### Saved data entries
(** C3. The stage built by [processHttpRequest] hands an ingress action to
    [handleIngress], an egress action (one that is not ingress) to
    [handleEgress], and any other action to [next], unchanged.  For any
    handlers its effect is that of the one function it picks; with the
    spies of the test suite the log grows by exactly one call, and the
    count of [next] calls moves only for an action that is neither. *)
Theorem processHttpRequest_routes
    {Store Next Payload : Type} (WPCOM_HTTP_REQUEST : string)
    (s : Store) (n : Next) (a : Action Payload) :
  (∀ (W : Type) (call : Next → Action Payload → W → W) (hIn hOut : Processor W),
     let run := processHttpRequest WPCOM_HTTP_REQUEST call hIn hOut s n a in
     (isHttpIngress WPCOM_HTTP_REQUEST a = true → run = hIn s n a) ∧
     (isHttpIngress WPCOM_HTTP_REQUEST a = false → isHttpEgress a = true →
        run = hOut s n a) ∧
     (isHttpIngress WPCOM_HTTP_REQUEST a = false → isHttpEgress a = false →
        run = call n a)) ∧
  (∀ log : list (Call Store Next Payload),
     let log' := stage WPCOM_HTTP_REQUEST s n a log in
     (isHttpIngress WPCOM_HTTP_REQUEST a = true →
        log' = log ++ [CalledIngress s n a] ∧
        callCount is_next_call log' = callCount is_next_call log ∧
        callCount is_ingress_call log' = S (callCount is_ingress_call log) ∧
        callCount is_egress_call log' = callCount is_egress_call log) ∧
     (isHttpIngress WPCOM_HTTP_REQUEST a = false → isHttpEgress a = true →
        log' = log ++ [CalledEgress s n a] ∧
        callCount is_next_call log' = callCount is_next_call log ∧
        callCount is_egress_call log' = S (callCount is_egress_call log) ∧
        callCount is_ingress_call log' = callCount is_ingress_call log) ∧
     (isHttpIngress WPCOM_HTTP_REQUEST a = false → isHttpEgress a = false →
        log' = log ++ [CalledNext n a] ∧
        callCount is_next_call log' = S (callCount is_next_call log) ∧
        callCount is_ingress_call log' = callCount is_ingress_call log ∧
        callCount is_egress_call log' = callCount is_egress_call log)).
Proof.
  split.
  - intros W call hIn hOut run. subst run. repeat split.
    + apply processHttpRequest_ingress.
    + apply processHttpRequest_egress.
    + apply processHttpRequest_forward.
  - intros log log'. subst log'. unfold stage. split; [| split].
    + intros Hi. rewrite (processHttpRequest_ingress _ _ _ _ s n a Hi).
      unfold handleIngress. rewrite !callCount_record. simpl.
      repeat split; first [done | lia].
    + intros Hi He. rewrite (processHttpRequest_egress _ _ _ _ s n a Hi He).
      unfold handleEgress. rewrite !callCount_record. simpl.
      repeat split; first [done | lia].
    + intros Hi He. rewrite (processHttpRequest_forward _ _ _ _ s n a Hi He).
      unfold next_spy. rewrite !callCount_record. simpl.
      repeat split; first [done | lia].
Qed.

(** Actions that are neither ingress nor egress reach [next] in the order
    they came in. *)
Lemma feed_forwards_in_order {Store Next Payload : Type} (WPCOM_HTTP_REQUEST : string)
    (s : Store) (n : Next) (actions : list (Action Payload))
    (log : list (Call Store Next Payload)) :
  Forall (λ a, isHttpIngress WPCOM_HTTP_REQUEST a = false ∧ isHttpEgress a = false) actions →
  feed WPCOM_HTTP_REQUEST s n actions log = log ++ (CalledNext n <$> actions).
Proof.
  intros Hall. revert log. induction Hall as [|a actions [Hi He] _ IH]; intros log.
  - simpl. by rewrite app_nil_r.
  - change (feed WPCOM_HTTP_REQUEST s n (a :: actions) log)
      with (feed WPCOM_HTTP_REQUEST s n actions (stage WPCOM_HTTP_REQUEST s n a log)).
    rewrite IH. unfold stage.
    rewrite (processHttpRequest_forward _ _ _ _ s n a Hi He).
    unfold next_spy, record. rewrite fmap_cons. by rewrite <- app_assoc.
Qed.

Lemma processHttpRequest_routes_witness :
  stage TestActions.WPCOM_HTTP_REQUEST TestActions.store TestActions.next
        TestActions.egressAction []
    = [CalledEgress TestActions.store TestActions.next TestActions.egressAction].
Proof.
  refine (proj1 (proj1 (proj2 (proj2 (processHttpRequest_routes
            TestActions.WPCOM_HTTP_REQUEST TestActions.store TestActions.next
            TestActions.egressAction) [])) _ _)); reflexivity.
Defined.

(** The data-layer tests, replayed. *)
Section Tests.
Import TestActions.

Example getData_available : getData success = Some data.
Proof. reflexivity. Qed.

Example getData_none : getData empty = None.
Proof. reflexivity. Qed.

Example getError_available : getError failure = Some error.
Proof. reflexivity. Qed.

Example getError_none : getError empty = None.
Proof. reflexivity. Qed.

Example getProgress_available : getProgress progress = Some progressInfo.
Proof. reflexivity. Qed.

Example dispatch_empty : dispatcher store empty next [] = [CalledInitiate store empty next].
Proof. reflexivity. Qed.

Example dispatch_success :
  dispatcher store success next [] = [CalledSuccess store success next data].
Proof. reflexivity. Qed.

Example dispatch_failure :
  dispatcher store failure next [] = [CalledFailure store failure next error].
Proof. reflexivity. Qed.

Example dispatch_both :
  dispatcher store both next [] = [CalledFailure store both next error].
Proof. reflexivity. Qed.

Example dispatch_progress :
  dispatcher store progress next [] = [CalledProgress store progress next progressInfo].
Proof. reflexivity. Qed.

Example ingress_is_ingress : isHttpIngress WPCOM_HTTP_REQUEST ingressAction = true.
Proof. reflexivity. Qed.

Example unrelated_not_ingress : isHttpIngress WPCOM_HTTP_REQUEST unrelatedAction = false.
Proof. reflexivity. Qed.

Example egress_is_egress : isHttpEgress egressAction = true ∧ isHttpEgress egressError = true.
Proof. split; reflexivity. Qed.

Example unrelated_not_egress : isHttpEgress unrelatedAction = false.
Proof. reflexivity. Qed.

Example stage_unrelated :
  stage WPCOM_HTTP_REQUEST store next unrelatedAction [] = [CalledNext next unrelatedAction].
Proof. reflexivity. Qed.

Example stage_ingress :
  stage WPCOM_HTTP_REQUEST store next ingressAction []
    = [CalledIngress store next ingressAction].
Proof. reflexivity. Qed.

Example stage_egress :
  stage WPCOM_HTTP_REQUEST store next egressAction []
    = [CalledEgress store next egressAction].
Proof. reflexivity. Qed.
End Tests.

End DataLayerFacts.

(* ===================================================================== *)
(** ** Properties of values, stores and [isEqual] *)
(* ===================================================================== *)

Module JSFacts.
Import JS.

Lemma isEqual_refl d h a : isEqual d h a a = Some true.
Proof. destruct d; simpl; by rewrite decide_True. Qed.

Lemma isEqual_primitive_l d h a b :
  is_primitive a = true → isEqual d h a b = Some (bool_decide (a = b)).
Proof.
  intros Ha. destruct d; simpl; case_decide.
  all: try (by rewrite bool_decide_eq_true_2).
  all: rewrite bool_decide_eq_false_2 by done; by destruct a, b.
Qed.

Lemma isEqual_primitive_r d h a b :
  is_primitive b = true → isEqual d h a b = Some (bool_decide (a = b)).
Proof.
  intros Hb. destruct d; simpl; case_decide.
  all: try (by rewrite bool_decide_eq_true_2).
  all: rewrite bool_decide_eq_false_2 by done; by destruct a, b.
Qed.

Lemma isEqual_true_primitive d h a b :
  is_primitive a = true ∨ is_primitive b = true →
  isEqual d h a b = Some true → a = b.
Proof.
  intros [Hp|Hp] He.
  - rewrite (isEqual_primitive_l d h a b Hp) in He. injection He as He.
    by apply bool_decide_eq_true_1 in He.
  - rewrite (isEqual_primitive_r d h a b Hp) in He. injection He as He.
    by apply bool_decide_eq_true_1 in He.
Qed.

Lemma isEqual_undefined d h b : b ≠ VUndef → isEqual d h VUndef b = Some false.
Proof.
  intros Hb. rewrite (isEqual_primitive_l d h VUndef b eq_refl).
  by rewrite bool_decide_eq_false_2.
Qed.

Lemma read_insert_eq (o : gmap string val) k v : read (<[k := v]> o) k = v.
Proof. unfold read. by rewrite lookup_insert_eq. Qed.

Lemma read_insert_ne (o : gmap string val) k k' v :
  k ≠ k' → read (<[k := v]> o) k' = read o k'.
Proof. intros. unfold read. by rewrite lookup_insert_ne. Qed.

Lemma read_delete_ne (o : gmap string val) k k' :
  k ≠ k' → read (delete k o) k' = read o k'.
Proof. intros. unfold read. by rewrite lookup_delete_ne. Qed.

Lemma read_Some (o : gmap string val) k v : o !! k = Some v → read o k = v.
Proof. unfold read. by intros ->. Qed.

Lemma elem_of_snoc_eq {A} (l : list A) x : x ∈ l ++ [x].
Proof. apply elem_of_app. right. by apply list_elem_of_singleton. Qed.

Lemma elem_of_snoc_ne {A} (l : list A) x y : x ≠ y → x ∈ l ++ [y] ↔ x ∈ l.
Proof.
  intros Hne. rewrite elem_of_app, list_elem_of_singleton. split; [| by left].
  by intros [?|?].
Qed.

Lemma foldM_cons {A B} (f : A → B → option A) b l a :
  foldM f (b :: l) a = f a b ≫= foldM f l.
Proof. reflexivity. Qed.

Lemma foldM_app {A B} (f : A → B → option A) l1 l2 a :
  foldM f (l1 ++ l2) a = foldM f l1 a ≫= foldM f l2.
Proof.
  revert a. induction l1 as [|b l1 IH]; intros a; simpl; [done |].
  destruct (f a b); simpl; [apply IH | done].
Qed.

(** [split_on] and [join_with] are inverse to each other. *)
Lemma split_on_nonempty sep s : split_on sep s ≠ [].
Proof.
  induction s as [|c s IH]; simpl; [done |].
  destruct (Ascii.eqb c sep); [done |]. by destruct (split_on sep s).
Qed.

### About this task
From the entries above, restate word for word the lines from the line containing "let log' := stage" to the line containing "- intros log", both ends included, and nothing more.

### Answer to this problem
     let log' := stage WPCOM_HTTP_REQUEST s n a log in
     (isHttpIngress WPCOM_HTTP_REQUEST a = true →
        log' = log ++ [CalledIngress s n a] ∧
        callCount is_next_call log' = callCount is_next_call log ∧
        callCount is_ingress_call log' = S (callCount is_ingress_call log) ∧
        callCount is_egress_call log' = callCount is_egress_call log) ∧
     (isHttpIngress WPCOM_HTTP_REQUEST a = false → isHttpEgress a = true →
        log' = log ++ [CalledEgress s n a] ∧
        callCount is_next_call log' = callCount is_next_call log ∧
        callCount is_egress_call log' = S (callCount is_egress_call log) ∧
        callCount is_ingress_call log' = callCount is_ingress_call log) ∧
     (isHttpIngress WPCOM_HTTP_REQUEST a = false → isHttpEgress a = false →
        log' = log ++ [CalledNext n a] ∧
        callCount is_next_call log' = S (callCount is_next_call log) ∧
        callCount is_ingress_call log' = callCount is_ingress_call log ∧
        callCount is_egress_call log' = callCount is_egress_call log)).
Proof.
  split.
  - intros W call hIn hOut run. subst run. repeat split.
    + apply processHttpRequest_ingress.
    + apply processHttpRequest_egress.
    + apply processHttpRequest_forward.
  - intros log log'. subst log'. unfold stage. split; [| split].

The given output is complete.